Content Header

Abstract

James L. Mullins
Purdue University Library, West Lafayette, Indiana, USA

Enabling international access to data sets: the Distributed Data Curation Center (D2C2)

The increasing recognition of the role that libraries and librarians must play in the management of massive datasets, enabling e-science and e-research, is on a steep trajectory. The latest indication of this is the report issued as a result of the Association of Research Libraries (ARL) workshop held in Arlington, Virginia, USA, September 26-27,2006, on New Collaborative Relationships: The Role of Academic Libraries in the Digital Data Universe, issued by NSF under the title, To Stand the Test of Time: Long-term Stewardship of Digital Data Sets in Science and Engineering. The presenter of this proposed paper was one of the participants, invited to represent academic libraries. The complete report is available at: http://www.arl.org/info/events/digdatarpt.pdf .

To date not many research university libraries have determined what their role is in working with disciplinary colleagues, computer scientists, information technologists, and statisticians, possibly because the challenge is immense and complex. However, it is one that requires the collaboration of librarians, drawing upon their specialized knowledge and insights on organizing data using agreed upon standards, ontologies and taxonomies, and create middle ware that provides links to and retrieval of available and needed data.

Case Study: During the past several years Purdue University Libraries have become aware of the issues associated with the management and curation of data sets, both massive and laboratory/research team specific. Understanding that it would be difficult for researchers and faculty in disciplines who have a certain “perception” of librarians and the role of libraries, it was determined that it was necessary to create an entity that could serve as a “neutral place” through which librarians and colleagues throughout the university could interact and ultimately apply for grants. From this, the Distributed Data Curation Center (D2C2) was conceived and created.

The aim of the D2C2 is to address curation issues and work on problems related to unorganized, disparate, heterogeneous and distributed data, data workflow and environments. It obviously will work closely with the efforts of other agencies, centers, and groups which are doing related work so that practices and standards can be shared, reviewed and evaluated. Just as the D2C2 can build on the efforts of others who have been working in this area for the past few years, it is assumed that applications and solutions developed in the D2C2 will benefit others. As it is not likely that one “fits all” solution in this area will ever be agreed upon, it is the aim of the D2C2 to research insights, applications and systems to facilitate the distributed nature of curation.
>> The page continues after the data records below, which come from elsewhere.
(* ===== verification/DockerHandlers.v ===== *)
(** * The handlers of Docker queries
    (src/internal/app/controller/docker_query_bridge.go,
    docker_query_service.go, exec_tunnel.go)

    A handler runs in a goroutine of its own: it is a program of the free
    monad [Handler] over the methods of the broker ([Method], each atomic
    under its lock), the clock, identifiers, the check of the node and the
    [select] it waits in.  [Loop] is [for { ... }], left by the first body
    that returns. *)
From S2P Require Export TaskParams Controller Proto DockerBroker.

(** ** Operations *)
Inductive Method : Type → Type :=
| MSubscribeNode (nodeID : string) : Method (option chan)
| MUnsubscribeNode (nodeID : string) (ch : option chan) : Method ()
| MEnqueue (now : Time.time) (q : dockerAgentQuery) : Method ()
| MPull (nodeID : string) : Method (option dockerAgentQuery)
| MSubscribeResult (queryID : string) : Method (option chan)
| MUnsubscribeResult (queryID : string) (ch : option chan) : Method ()
| MStoreResult (r : dockerAgentQueryResult) : Method (result string ())
| MPopResult (queryID : string) : Method (option dockerAgentQueryResult)
| MCancel (queryID : string) : Method ().

(** A method at an instant. *)
Definition call_method {X} (m : Method X) (now : Time.time) (b : dockerQueryBroker) : dockerQueryBroker * X :=
  match m in Method X return dockerQueryBroker * X with
  | MSubscribeNode nodeID => SubscribeNode nodeID b
  | MUnsubscribeNode nodeID ch => (UnsubscribeNode nodeID ch b, ())
  | MEnqueue before q => (enqueue_locked before q b, ())
  | MPull nodeID => Pull now nodeID b
  | MSubscribeResult queryID => SubscribeResult queryID b
  | MUnsubscribeResult queryID ch => (UnsubscribeResult queryID ch b, ())
  | MStoreResult r => StoreResult now r b
  | MPopResult queryID => PopResult now queryID b
  | MCancel queryID => (Cancel queryID b, ())
  end.

(** What ends a [select]: the context, the channel or the timer. *)
Inductive Wakeup : Type := CtxDone (deadlineExceeded : bool) | Received | TimerFired.

Inductive HandlerOp : Type → Type :=
| Clock : HandlerOp Time.time
| NewUUID : HandlerOp string
| ValidateNode (nodeID : string) : HandlerOp (result ConnectError ())
| Locked {X} (m : Method X) : HandlerOp X
| Select (ch : option chan) (timer : Time.time) : HandlerOp Wakeup.

Inductive Handler : Type → Type :=
| HRet {A} (a : A) : Handler A
| HDo {A X} (o : HandlerOp X) (k : X → Handler A) : Handler A
| Loop {A B} (body : Handler (option A)) (k : A → Handler B) : Handler B.

Fixpoint handler_bind {A B} (p : Handler A) : (A → Handler B) → Handler B :=
  match p in Handler A return (A → Handler B) → Handler B with
  | HRet a => λ f, f a
  | HDo o k => λ f, HDo o (λ x, handler_bind (k x) f)
  | Loop body k => λ f, Loop body (λ a, handler_bind (k a) f)
  end.
Definition locked {X} (m : Method X) : Handler X := HDo (Locked m) HRet.
Notation "x ⇜ y ; z" := (handler_bind y (λ x : _, z))
  (at level 20, y at level 100, z at level 200, only parsing) : stdpp_scope.

(** ** Requests *)
(** The query with its time to live, as it enters its queue. *)
Definition stamp (now : Time.time) (query : dockerAgentQuery) : dockerAgentQuery :=
  if decide (Time.IsZero (qa_expiresAt query)) then with_expiresAt (now + dockerQueryTTL query)%Z query else query.
Definition enqueue_query (query : dockerAgentQuery) : Handler string :=
  HDo Clock (λ now, _ ⇜ locked (MEnqueue now (stamp now query)); HRet (qa_QueryID (stamp now query))).
Definition Enqueue (query : dockerAgentQuery) : Handler string :=
  query ⇜ (if decide (qa_QueryID query = "") then HDo NewUUID (λ id, HRet (with_QueryID id query)) else HRet query);
  enqueue_query query.

Inductive WaitError : Type := WaitTimeout | ContextError (deadlineExceeded : bool).

Definition cancel_wait (queryID : string) (e : WaitError)
    : Handler (option (result WaitError dockerAgentQueryResult)) :=
  _ ⇜ locked (MCancel queryID); HRet (Some (Err e)).
Definition wait_signal (queryID : string) (waitCh : option chan) (timer : Time.time)
    : Handler (option (result WaitError dockerAgentQueryResult)) :=
  HDo (Select waitCh timer) (λ w,
    match w with
    | CtxDone deadlineExceeded => cancel_wait queryID (ContextError deadlineExceeded)
    | Received => HRet None
    | TimerFired => cancel_wait queryID WaitTimeout
    end).
Definition wait_more (queryID : string) (deadline : Time.time) (waitCh : option chan)
    : Handler (option (result WaitError dockerAgentQueryResult)) :=
  HDo Clock (λ now,
    let remaining := (deadline - now)%Z in
    if decide (remaining ≤ 0)%Z then cancel_wait queryID WaitTimeout
    else wait_signal queryID waitCh (now + remaining)%Z).
Definition wait_turn (queryID : string) (deadline : Time.time) (waitCh : option chan)
    : Handler (option (result WaitError dockerAgentQueryResult)) :=
  popped ⇜ locked (MPopResult queryID);
  match popped with
  | Some r => HRet (Some (Ok r))
  | None => wait_more queryID deadline waitCh
  end.
Definition WaitResult (queryID : string) (timeout : Z) : Handler (result WaitError dockerAgentQueryResult) :=
  HDo Clock (λ start,
    waitCh ⇜ locked (MSubscribeResult queryID);
    Loop (wait_turn queryID (start + timeout)%Z waitCh) (λ r,
      _ ⇜ locked (MUnsubscribeResult queryID waitCh); HRet r)).

Definition dockerQueryConnectCode (value : string) : Code :=
  switch (TrimSpace (ToLower value))
    [("invalid_argument", CodeInvalidArgument); ("not_found", CodeNotFound);
     ("failed_precondition", CodeFailedPrecondition); ("permission_denied", CodePermissionDenied);
     ("deadline_exceeded", CodeDeadlineExceeded); ("unavailable", CodeUnavailable)] CodeInternal.

Definition wait_timeout (query : dockerAgentQuery) : Z :=
  if decide (0 < qa_Timeout query ∧ dockerQueryMaxWait < qa_Timeout query + 5 * Time.Second)%Z
  then (qa_Timeout query + 5 * Time.Second)%Z else dockerQueryMaxWait.
Definition wait_error (e : WaitError) : ConnectError :=
  match e with
  | ContextError false => NewError CodeCanceled "context canceled"
  | ContextError true => NewError CodeDeadlineExceeded "context deadline exceeded"
  | WaitTimeout => NewError CodeDeadlineExceeded "timeout waiting for docker query result"
  end.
To convey that this is a university wide initiative (although the acting director of D2C2 is the associate dean for research of the Libraries), the advisory board that reports to the provost and the vice president for research is comprised of the deans of agriculture, engineering, science, and libraries along with the vice-president for information technology as well as highly respected Purdue researchers in science and engineering. D2C2 reports directly (as required of all Purdue research centers) to a dean -- the dean of libraries in this case. For more information about D2C2, see Purdue Centers website, http://dagon.admin.purdue.edu/cgi-bin/ci.cgi scroll down to Distributed Data Curation Center.

This paper will delve into the reason for, the challenge to create, and the progress made to date for the Distributed Data Curation Center (D2C2) at Purdue University, USA.